----- Material for this task

Example decision_tie_lowest_index :
  transfer [Demo.tie_row] ≫= decide_category = Some (30 # 100, 1%nat).
Proof. reflexivity. Qed.

(** ** Facts about the file-system operations *)

Lemma dirs_kept_refl (w : world) : dirs_kept w w.
Proof. by intros p. Qed.

Lemma dirs_kept_trans (w1 w2 w3 : world) :
  dirs_kept w1 w2 -> dirs_kept w2 w3 -> dirs_kept w1 w3.
Proof. intros H12 H23 p Hp. by apply H23, H12. Qed.

Lemma isdir_lookup (w : world) (p : string) :
  isdir w p = true <-> nodes w !! p = Some Dir.
Proof.
  unfold isdir. destruct (nodes w !! p) as [[]|]; split; done.
Qed.

Lemma mkdir_nodes (p : string) (w w' : world) :
  mkdir p w = Some w' ->
  nodes w !! p = None /\ nodes w' = <[p := Dir]> (nodes w) /\
  denied w' = denied w.
Proof.
  unfold mkdir, exists_. destruct (nodes w !! p) eqn:E; [done|].
  destruct (creatable w p); [|done]. intros [= <-]. done.
Qed.

Lemma mkdir_dirs_kept (p : string) (w w' : world) :
  mkdir p w = Some w' -> dirs_kept w w'.
Proof.
  intros (Hfresh & Hn & _)%mkdir_nodes q Hq.
  apply isdir_lookup in Hq. apply isdir_lookup. rewrite Hn.
  rewrite lookup_insert_ne; [done|]. intros ->. congruence.
Qed.

Lemma mkdir_isdir (p : string) (w w' : world) :
  mkdir p w = Some w' -> isdir w' p = true.
Proof.
  intros (_ & Hn & _)%mkdir_nodes. apply isdir_lookup.
  rewrite Hn. apply lookup_insert_eq.
Qed.

(** [os.mkdir] leaves every existing node as it is. *)
Lemma mkdir_lookup_kept (p q : string) (n : node) (w w' : world) :
  mkdir p w = Some w' -> nodes w !! q = Some n -> nodes w' !! q = Some n.
Proof.
  intros (Hfresh & Hn & _)%mkdir_nodes Hq. rewrite Hn.
  rewrite lookup_insert_ne; [done|]. intros ->. congruence.
Qed.
Lemma handle_value_effect fallback s v :
  request_effect s (handle_value fallback s v).1 v (handle_value fallback s v).2
  ∧ next_id (handle_value fallback s v).1 = next_id s
  ∧ workspace_ids (handle_value fallback s v).1 = workspace_ids s.
Proof.
  rewrite handle_value_unfold. pose proof (before_dispatch_frame fallback s v) as Hf.
  assert (no_resolve (before_dispatch fallback s v).1.2) as Hn by apply handle_hidden_no_resolve.
  destruct (before_dispatch fallback s v) as [[s3 out] stop]. simpl in *.
  destruct stop; simpl.
  - destruct Hf. split_and!; try done. by apply effect_none.
  - pose proof (after_hidden_frame s3 (routed_at fallback s v) v) as Hf'.
    split; [eapply request_effect_frame; [etrans; [exact Hf|exact Hf']|apply dispatch_effect]|].
    destruct (dispatch_next (forget_archived (record_item_threads s3 (routed_at fallback s v) v) v)
      (routed_at fallback s v) v (rc_workspace_id <$> (take_request_context s v).2)) as [-> ->].
    destruct Hf, Hf'. split; congruence.
Qed.
End reader_lemmas.

Lemma id_of_inj a b : (Z.of_nat a < u64_modulus)%Z → (Z.of_nat b < u64_modulus)%Z → id_of a = id_of b → a = b.
Proof.
  unfold id_of, u64_modulus. intros Ha Hb Hab.
  assert (∀ n : nat, (Z.of_nat n < 18446744073709551616)%Z →
    ((1 + Z.of_nat n) mod 18446744073709551616)%Z =
      if decide (Z.of_nat n = 18446744073709551615)%Z then 0%Z else (1 + Z.of_nat n)%Z) as Heq.
  { intros n Hn. case_decide as Hd; [by rewrite Hd|]. apply Z.mod_small. lia. }
  rewrite !Heq in Hab; try done. repeat case_decide; lia.
Qed.

Lemma id_of_succ n : ((id_of n + 1) mod u64_modulus)%Z = id_of (S n).
Proof.
  unfold id_of, u64_modulus. rewrite Zplus_mod_idemp_l. f_equal. lia.
Qed.

Lemma deliver_no_resolve ts out : no_resolve out → deliver ts out = ts.
Proof.
  unfold deliver, no_resolve. intros Hout. revert ts.
  induction Hout as [|[] out Ho _ IH]; intros ts; simpl; [done|apply IH|done|apply IH].
Qed.

Lemma begin_request_spec s tx w m params :
  let '(s', id) := begin_request s tx w m params in
  id = next_id s ∧ pending s' = <[id := tx]> (pending s)
  ∧ next_id s' = ((next_id s + 1) mod u64_modulus)%Z
  ∧ request_context s' !! id = Some (MkRequestContext w m).
Proof.
  unfold begin_request, register_workspace, register_workspace_with_path.
  destruct (extract_thread_id _); simpl; by rewrite lookup_insert_eq.
Qed.

(** Updating one task, keeping its id and its slot. *)
Lemma inv_set_phase s ts n log tx t p :
  Inv (MkSystem s ts n log) → ts !! tx = Some t → ¬ finished t →
  (∀ v, p = Finished (Ok v) → message_id v = Some (t_id t)) →
  (∀ r, p = Finished r → t_slot t ≠ Empty) →
  Inv (MkSystem s (<[tx := set_phase p t]> ts) n log).
Proof.
  intros [Hn Hid Hp Hw Hs Hr] Ht Hnf Hok Hfin. simpl in *.
  split; simpl; [done|..].
  - intros tx' t' [[<- <-]|[Hne Ht']]%lookup_insert_Some; [exact (Hid _ _ Ht)|by apply Hid].
  - intros id tx' Hpend. destruct (Hp _ _ Hpend) as (t' & Ht' & Hid' & Hslot & Hf).
    destruct (decide (tx = tx')) as [<-|Hne].
    + simplify_eq. eexists. rewrite lookup_insert_eq. split_and!; [done..|].
      unfold finished. simpl. destruct p; [tauto|tauto|]. by destruct (Hfin _ eq_refl).
    + exists t'. by rewrite lookup_insert_ne.
  - intros tx' t' [[<- <-]|[Hne Ht']]%lookup_insert_Some; simpl; intros Hf He; [|by apply Hw].
    by apply Hw.
  - intros tx' t' v [[<- <-]|[Hne Ht']]%lookup_insert_Some; simpl; eauto.
  - intros tx' t' v [[<- <-]|[Hne Ht']]%lookup_insert_Some; simpl; eauto.
Qed.

(** Giving up a task that has no answer yet. *)
Lemma inv_abandon s ts n log tx t e :
  (Z.of_nat n <= u64_modulus)%Z →
  Inv (MkSystem s ts n log) → ts !! tx = Some t →
  Inv (MkSystem (abandon_request s (t_id t)) (<[tx := set_phase (Finished (Err e)) t]> ts) n log).
Proof.
  intros Hb [Hn Hid Hp Hw Hs Hr] Ht. simpl in *.
  assert (∀ tx' t', ts !! tx' = Some t' → t_id t' = t_id t → tx' = tx) as Huniq.
  { intros tx' t' Ht' Heq. destruct (Hid _ _ Ht) as [Hlt Hi], (Hid _ _ Ht') as [Hlt' Hi'].
    apply id_of_inj; [lia..|congruence]. }
  split; simpl; [done|..].
  - intros tx' t' [[<- <-]|[Hne Ht']]%lookup_insert_Some; [exact (Hid _ _ Ht)|by apply Hid].
  - intros id tx' [Hne Hpend]%lookup_delete_Some.
    destruct (Hp _ _ Hpend) as (t' & Ht' & Hid' & Hslot & Hf).
    exists t'. rewrite lookup_insert_ne; [intros <-; by simplify_eq|done].
  - intros tx' t' [[<- <-]|[Hne Ht']]%lookup_insert_Some; simpl; intros Hf He.
    + by destruct Hf.
    + rewrite lookup_delete_ne; [intros Heq; by apply Hne, symmetry, (Huniq _ _ Ht')|by apply Hw].
  - intros tx' t' v [[<- <-]|[Hne Ht']]%lookup_insert_Some; simpl; eauto.
  - intros tx' t' v [[<- <-]|[Hne Ht']]%lookup_insert_Some; simpl; eauto. done.
Qed.

(** A message that leaves the requests alone, or answers one of them. *)
Lemma inv_effect s s' ts n log log' v out :
  Inv (MkSystem s ts n log) → next_id s' = next_id s → request_effect s s' v out →
  Inv (MkSystem s' (deliver ts out) n log').
Proof.
  intros [Hn Hid Hp Hw Hs Hr] Hnext Heff. simpl in *.
  destruct Heff as [Hpend Hno|id tx Hmid Hpend Hdel ->].
  - rewrite deliver_no_resolve //. split; simpl; try done; rewrite ?Hpend ?Hnext //.
  - destruct (Hp _ _ Hpend) as (t & Ht & Hti & Hslot & Hf).
    assert (deliver ts [Resolve tx v] = <[tx := MkTask id (t_phase t) (Full v)]> ts) as ->.
    { unfold deliver. simpl. apply map_eq. intros i. rewrite lookup_alter lookup_insert.
      case_decide as Hd; [|done]. rewrite Ht /= /fill_slot Hslot Hti. done. }
    split; simpl; [by rewrite Hnext|..].
    + intros tx' t' [[<- <-]|[Hne Ht']]%lookup_insert_Some; [|by apply Hid].
      simpl. rewrite -Hti. exact (Hid _ _ Ht).
    + rewrite Hdel. intros id' tx' [Hne Hp']%lookup_delete_Some.
      destruct (Hp _ _ Hp') as (t' & Ht' & Hid' & Hslot' & Hf').
      exists t'. rewrite lookup_insert_ne; [intros <-; by simplify_eq|done].
    + rewrite Hdel. intros tx' t' [[<- <-]|[Hne Ht']]%lookup_insert_Some; [done|]. intros Hf' He.
      rewrite lookup_delete_ne; [|by apply Hw]. intros Heq. apply Hne.
      pose proof (Hw _ _ Ht' Hf' He) as Hw'. rewrite -Heq in Hw'. by simplify_eq.
    + intros tx' t' v' [[<- <-]|[Hne Ht']]%lookup_insert_Some; [|by eauto].
      simpl. by intros [= <-].
    + intros tx' t' v' [[<- <-]|[Hne Ht']]%lookup_insert_Some; [|by eauto].
      simpl. intros Hph. rewrite -Hti. by eapply Hr.
Qed.

Lemma inv_workspaces s s' ts n log :
  pending s' = pending s → next_id s' = next_id s →
  Inv (MkSystem s ts n log) → Inv (MkSystem s' ts n log).
Proof. intros Hp Hn []. split; simpl in *; rewrite ?Hp ?Hn //. Qed.

Lemma register_workspace_requests s w path :
  pending (register_workspace_with_path s w path) = pending s
  ∧ next_id (register_workspace_with_path s w path) = next_id s.
Proof. unfold register_workspace_with_path. repeat case_match; done. Qed.

Lemma lookup_drop_senders p ts tx t :
  drop_senders p ts !! tx = Some t →
  ∃ t0, ts !! tx = Some t0 ∧ t = if decide (p !! t_id t0 = Some tx) then close_slot t0 else t0.
Proof.
  unfold drop_senders. rewrite map_lookup_imap. intros (t0 & Ht0 & [= <-])%bind_Some. eauto.
Qed.

Lemma close_slot_fields t :
  t_id (close_slot t) = t_id t ∧ t_phase (close_slot t) = t_phase t ∧ t_slot (close_slot t) ≠ Empty
  ∧ ∀ v, t_slot (close_slot t) = Full v → t_slot t = Full v.
Proof. destruct t as [? ? []]; naive_solver. Qed.

Lemma inv_eof s ts n log :
  Inv (MkSystem s ts n log) → Inv (MkSystem (handle_eof s) (drop_senders (pending s) ts) n log).
Proof.
  intros [Hn Hid Hp Hw Hs Hr]. simpl in *.
  split; simpl; [done|..].
  - intros tx t (t0 & Ht0 & ->)%lookup_drop_senders.
    destruct (close_slot_fields t0) as (Hi & _). case_decide; rewrite ?Hi; exact (Hid _ _ Ht0).
  - intros id tx H. by rewrite lookup_empty in H.
  - intros tx t (t0 & Ht0 & ->)%lookup_drop_senders Hf He. exfalso.
    destruct (close_slot_fields t0) as (Hi & Hph & Hne & _). case_decide as Hd; [done|].
    by destruct Hd; apply Hw.
  - intros tx t v (t0 & Ht0 & ->)%lookup_drop_senders.
    destruct (close_slot_fields t0) as (Hi & Hph & _ & Hv).
    case_decide; rewrite ?Hi; [intros Hv'%Hv|intros Hv']; by eapply Hs.
  - intros tx t v (t0 & Ht0 & ->)%lookup_drop_senders.
    destruct (close_slot_fields t0) as (Hi & Hph & _ & Hv).
    case_decide; rewrite ?Hi ?Hph; by eapply Hr.
Qed.

Lemma inv_begin s ts n log w m params s' id :
  (Z.of_nat n < u64_modulus)%Z →
  begin_request s n w m params = (s', id) →
  Inv (MkSystem s ts n log) →
  Inv (MkSystem s' (<[n := MkTask id Writing Empty]>
         match pending s !! id with Some old => alter close_slot old ts | None => ts end) (S n) log).
Proof.
  intros Hb Hbegin [Hn Hid Hp Hw Hs Hr]. simpl in *.
  pose proof (begin_request_spec s n w m params) as Hspec. rewrite Hbegin in Hspec.
  destruct Hspec as (-> & Hpend & Hnext & _). rewrite Hn in Hpend Hnext |- *.
  assert (∀ tx t, ts !! tx = Some t → t_id t ≠ id_of n) as Hfresh.
  { intros tx t Ht Heq. destruct (Hid _ _ Ht) as [Hlt Hi]. rewrite Hi in Heq.
    apply id_of_inj in Heq; lia. }
  assert (pending s !! id_of n = None) as Hnone.
  { destruct (pending s !! id_of n) as [tx|] eqn:E; [|done].
    destruct (Hp _ _ E) as (t & Ht & Hi & _). by destruct (Hfresh _ _ Ht). }
  rewrite Hnone. split; simpl.
  - by rewrite Hnext id_of_succ.
  - intros tx t [[<- <-]|[Hne Ht]]%lookup_insert_Some; [simpl; split; [lia|done]|].
    destruct (Hid _ _ Ht). split; [lia|done].
  - rewrite Hpend. intros id tx [[<- <-]|[Hne Hpd]]%lookup_insert_Some.
    + eexists. rewrite lookup_insert_eq. split_and!; [done..|]. by intros [].
    + destruct (Hp _ _ Hpd) as (t & Ht & Hrest). exists t.
      rewrite lookup_insert_ne; [intros <-; destruct (Hid _ _ Ht); lia|done].
  - rewrite Hpend. intros tx t [[<- <-]|[Hne Ht]]%lookup_insert_Some; simpl; intros Hf He.
    + by rewrite lookup_insert_eq.
    + rewrite lookup_insert_ne; [intros Heq; by apply (Hfresh _ _ Ht)|by apply Hw].
  - intros tx t v [[<- <-]|[Hne Ht]]%lookup_insert_Some; simpl; [done|by eauto].
  - intros tx t v [[<- <-]|[Hne Ht]]%lookup_insert_Some; simpl; [done|by eauto].
Qed.

Lemma not_finished t : (∀ r, t_phase t ≠ Finished r) → ¬ finished t.
Proof. intros Hr Hf. unfold finished in Hf. destruct (t_phase t) as [| |r]; try done. by destruct (Hr r). Qed.

Section system_lemmas.
Context `{HashOrder} (from_str : str → result str value) (fallback : str).

Lemma inv_initial codex_args id path : Inv (initial codex_args id path).
Proof. split; simpl; try done; intros *; by rewrite ?lookup_empty. Qed.

Lemma inv_line s ts n log line s' out :
  handle_line from_str fallback s line = (s', out) →
  Inv (MkSystem s ts n log) → Inv (MkSystem s' (deliver ts out) n (log ++ out)).
Proof.
  assert (∀ o, no_resolve o → Inv (MkSystem s ts n log) → Inv (MkSystem s (deliver ts o) n (log ++ o))) as Hnone.
  { intros o Ho Hinv. eapply (inv_effect _ _ _ _ _ _ VNull); [done|done|by apply effect_none]. }
  unfold handle_line. destruct (is_empty _); [intros [= <- <-]; apply Hnone; constructor|].
  destruct (from_str line) as [v|err]; [|intros [= <- <-]; apply Hnone; by repeat constructor].
  intros Hv Hinv. destruct (handle_value_effect fallback s v) as (Heff & Hnext & _).
  rewrite Hv in Heff, Hnext. by eapply inv_effect.
Qed.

----------

• [Work item]
Each line of the data above that contains the word "MkTask" counts once; report the total and add nothing.

• [Problem solution]
2